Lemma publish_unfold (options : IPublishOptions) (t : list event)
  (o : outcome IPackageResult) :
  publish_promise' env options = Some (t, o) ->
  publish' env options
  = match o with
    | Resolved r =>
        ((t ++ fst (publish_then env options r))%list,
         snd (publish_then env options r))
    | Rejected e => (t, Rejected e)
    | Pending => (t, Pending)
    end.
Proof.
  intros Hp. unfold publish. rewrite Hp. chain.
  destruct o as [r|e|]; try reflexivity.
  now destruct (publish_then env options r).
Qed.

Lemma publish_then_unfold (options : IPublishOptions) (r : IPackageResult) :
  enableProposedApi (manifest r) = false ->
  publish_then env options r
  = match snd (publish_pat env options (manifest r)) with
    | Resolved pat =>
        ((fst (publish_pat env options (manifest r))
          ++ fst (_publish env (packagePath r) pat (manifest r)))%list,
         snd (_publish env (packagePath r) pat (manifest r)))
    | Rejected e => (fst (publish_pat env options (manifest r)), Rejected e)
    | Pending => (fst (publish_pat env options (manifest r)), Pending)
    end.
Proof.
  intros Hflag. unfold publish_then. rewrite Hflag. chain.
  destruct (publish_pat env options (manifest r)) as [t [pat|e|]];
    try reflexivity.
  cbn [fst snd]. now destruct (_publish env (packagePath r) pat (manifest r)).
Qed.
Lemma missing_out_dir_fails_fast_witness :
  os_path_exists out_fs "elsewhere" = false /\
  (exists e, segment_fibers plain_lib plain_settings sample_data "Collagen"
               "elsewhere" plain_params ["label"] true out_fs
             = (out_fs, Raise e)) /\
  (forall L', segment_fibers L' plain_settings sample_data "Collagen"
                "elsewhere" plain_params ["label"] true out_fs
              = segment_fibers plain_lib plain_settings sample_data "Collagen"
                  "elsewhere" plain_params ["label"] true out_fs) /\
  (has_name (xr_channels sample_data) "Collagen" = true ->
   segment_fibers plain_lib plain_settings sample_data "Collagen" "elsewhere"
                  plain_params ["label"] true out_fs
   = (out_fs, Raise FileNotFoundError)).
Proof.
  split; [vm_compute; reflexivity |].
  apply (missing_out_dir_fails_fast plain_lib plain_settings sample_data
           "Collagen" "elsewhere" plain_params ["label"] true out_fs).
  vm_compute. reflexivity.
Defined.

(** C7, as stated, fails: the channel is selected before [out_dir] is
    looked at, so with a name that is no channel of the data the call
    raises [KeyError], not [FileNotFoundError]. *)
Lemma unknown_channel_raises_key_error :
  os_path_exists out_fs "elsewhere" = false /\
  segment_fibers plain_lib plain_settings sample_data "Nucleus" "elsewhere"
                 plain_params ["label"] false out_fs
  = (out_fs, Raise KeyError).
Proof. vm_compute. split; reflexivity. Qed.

★ ★ ★

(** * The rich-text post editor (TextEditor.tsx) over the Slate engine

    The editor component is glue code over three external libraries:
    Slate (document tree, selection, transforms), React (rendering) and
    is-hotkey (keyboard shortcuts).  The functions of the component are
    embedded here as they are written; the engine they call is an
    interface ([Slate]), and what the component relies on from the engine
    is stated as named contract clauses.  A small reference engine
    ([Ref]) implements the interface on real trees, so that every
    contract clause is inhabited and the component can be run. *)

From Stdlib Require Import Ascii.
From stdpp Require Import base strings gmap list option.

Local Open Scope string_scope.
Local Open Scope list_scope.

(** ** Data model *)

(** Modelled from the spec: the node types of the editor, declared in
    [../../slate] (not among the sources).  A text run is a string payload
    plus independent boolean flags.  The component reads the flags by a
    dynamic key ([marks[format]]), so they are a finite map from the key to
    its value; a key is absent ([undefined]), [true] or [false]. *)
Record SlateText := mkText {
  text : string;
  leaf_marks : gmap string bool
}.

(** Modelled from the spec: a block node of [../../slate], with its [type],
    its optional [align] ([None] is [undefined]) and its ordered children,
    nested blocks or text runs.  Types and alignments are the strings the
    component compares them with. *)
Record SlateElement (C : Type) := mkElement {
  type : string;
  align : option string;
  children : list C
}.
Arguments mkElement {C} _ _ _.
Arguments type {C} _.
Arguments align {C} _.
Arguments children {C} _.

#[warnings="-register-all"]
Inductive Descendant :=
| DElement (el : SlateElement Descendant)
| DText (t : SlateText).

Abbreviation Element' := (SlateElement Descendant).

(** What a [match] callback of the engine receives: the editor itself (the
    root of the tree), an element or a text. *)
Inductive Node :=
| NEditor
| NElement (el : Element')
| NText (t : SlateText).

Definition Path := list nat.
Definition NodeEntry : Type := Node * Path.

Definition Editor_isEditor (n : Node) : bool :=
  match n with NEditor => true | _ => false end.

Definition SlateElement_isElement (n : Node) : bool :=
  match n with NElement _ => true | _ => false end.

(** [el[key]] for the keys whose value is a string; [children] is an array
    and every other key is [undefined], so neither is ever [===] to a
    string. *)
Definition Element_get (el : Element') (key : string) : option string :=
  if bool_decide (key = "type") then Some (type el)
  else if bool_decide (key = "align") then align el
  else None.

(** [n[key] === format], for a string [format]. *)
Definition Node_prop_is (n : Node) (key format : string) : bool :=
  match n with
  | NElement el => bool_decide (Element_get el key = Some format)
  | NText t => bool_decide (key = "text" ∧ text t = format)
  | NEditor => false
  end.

★ ★ ★

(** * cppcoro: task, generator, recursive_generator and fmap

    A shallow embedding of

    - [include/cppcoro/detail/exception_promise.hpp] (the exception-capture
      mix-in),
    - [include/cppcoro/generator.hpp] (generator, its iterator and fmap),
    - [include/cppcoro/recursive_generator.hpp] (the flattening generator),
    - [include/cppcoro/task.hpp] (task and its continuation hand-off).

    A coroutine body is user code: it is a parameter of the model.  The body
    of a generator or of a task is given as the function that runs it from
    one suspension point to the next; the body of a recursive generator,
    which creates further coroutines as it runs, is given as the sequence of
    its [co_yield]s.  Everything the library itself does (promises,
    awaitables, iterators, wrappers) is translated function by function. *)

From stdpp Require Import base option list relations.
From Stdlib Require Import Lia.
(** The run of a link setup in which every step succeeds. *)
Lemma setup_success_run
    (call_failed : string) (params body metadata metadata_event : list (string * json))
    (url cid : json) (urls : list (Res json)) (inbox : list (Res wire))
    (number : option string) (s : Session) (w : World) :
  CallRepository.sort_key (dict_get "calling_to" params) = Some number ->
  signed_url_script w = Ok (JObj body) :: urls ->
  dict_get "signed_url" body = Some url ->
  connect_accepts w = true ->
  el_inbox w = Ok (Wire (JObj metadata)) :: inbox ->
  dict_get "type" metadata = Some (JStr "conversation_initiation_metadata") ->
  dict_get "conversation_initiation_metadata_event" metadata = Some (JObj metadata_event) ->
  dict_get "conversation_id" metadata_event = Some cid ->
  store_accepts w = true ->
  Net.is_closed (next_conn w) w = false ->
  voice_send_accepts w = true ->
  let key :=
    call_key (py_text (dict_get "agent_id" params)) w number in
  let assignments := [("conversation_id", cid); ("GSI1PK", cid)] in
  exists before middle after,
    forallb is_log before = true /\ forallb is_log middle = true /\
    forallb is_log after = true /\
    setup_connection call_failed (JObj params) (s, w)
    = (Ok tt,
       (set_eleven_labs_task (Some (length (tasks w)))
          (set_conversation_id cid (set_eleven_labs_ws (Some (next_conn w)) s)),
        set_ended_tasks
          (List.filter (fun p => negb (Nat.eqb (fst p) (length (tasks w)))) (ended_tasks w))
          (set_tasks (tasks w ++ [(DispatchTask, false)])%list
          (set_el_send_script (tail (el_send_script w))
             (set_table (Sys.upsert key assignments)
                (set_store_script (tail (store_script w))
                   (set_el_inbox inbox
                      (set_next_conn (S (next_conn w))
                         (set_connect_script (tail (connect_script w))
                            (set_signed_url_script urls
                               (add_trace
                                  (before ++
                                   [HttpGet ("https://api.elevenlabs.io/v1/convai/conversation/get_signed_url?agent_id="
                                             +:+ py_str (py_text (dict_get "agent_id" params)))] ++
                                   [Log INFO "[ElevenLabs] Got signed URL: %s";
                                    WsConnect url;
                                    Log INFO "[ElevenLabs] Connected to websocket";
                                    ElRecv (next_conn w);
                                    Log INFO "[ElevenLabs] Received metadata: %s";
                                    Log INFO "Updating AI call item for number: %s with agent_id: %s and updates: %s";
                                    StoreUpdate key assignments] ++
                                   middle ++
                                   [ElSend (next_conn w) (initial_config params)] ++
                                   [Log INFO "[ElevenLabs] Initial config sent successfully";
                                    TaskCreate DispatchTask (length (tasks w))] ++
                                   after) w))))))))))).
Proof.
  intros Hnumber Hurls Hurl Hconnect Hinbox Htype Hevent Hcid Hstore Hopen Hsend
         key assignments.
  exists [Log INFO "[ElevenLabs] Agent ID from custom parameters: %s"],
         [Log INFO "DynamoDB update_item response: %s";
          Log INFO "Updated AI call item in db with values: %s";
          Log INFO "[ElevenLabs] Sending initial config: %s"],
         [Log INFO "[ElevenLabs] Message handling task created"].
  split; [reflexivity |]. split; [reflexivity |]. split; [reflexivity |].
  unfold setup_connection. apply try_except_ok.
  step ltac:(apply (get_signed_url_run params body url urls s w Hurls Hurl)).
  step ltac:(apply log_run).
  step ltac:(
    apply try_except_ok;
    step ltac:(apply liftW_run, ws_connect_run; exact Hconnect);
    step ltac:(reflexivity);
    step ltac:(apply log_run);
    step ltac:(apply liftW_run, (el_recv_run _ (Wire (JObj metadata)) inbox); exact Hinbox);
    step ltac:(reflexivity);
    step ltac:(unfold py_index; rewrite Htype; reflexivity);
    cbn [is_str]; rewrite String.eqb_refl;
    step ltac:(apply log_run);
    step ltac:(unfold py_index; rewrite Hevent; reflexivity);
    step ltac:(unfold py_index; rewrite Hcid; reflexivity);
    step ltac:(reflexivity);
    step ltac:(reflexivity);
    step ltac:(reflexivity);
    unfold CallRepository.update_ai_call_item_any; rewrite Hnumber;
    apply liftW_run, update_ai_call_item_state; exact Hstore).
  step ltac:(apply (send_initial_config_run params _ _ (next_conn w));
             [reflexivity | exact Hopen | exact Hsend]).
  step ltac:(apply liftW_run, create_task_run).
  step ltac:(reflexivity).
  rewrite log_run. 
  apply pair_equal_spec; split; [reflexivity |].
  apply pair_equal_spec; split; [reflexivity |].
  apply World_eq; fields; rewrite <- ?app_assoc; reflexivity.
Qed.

★ ★ ★

> Task description
All that should be written out is the stretch of lines above between the one holding "of a generator" and the one holding "awaitables, iterators, wrappers)", inclusive, exactly as given.

> Solution below
    of a generator or of a task is given as the function that runs it from
    one suspension point to the next; the body of a recursive generator,
    which creates further coroutines as it runs, is given as the sequence of
    its [co_yield]s.  Everything the library itself does (promises,
    awaitables, iterators, wrappers) is translated function by function. *)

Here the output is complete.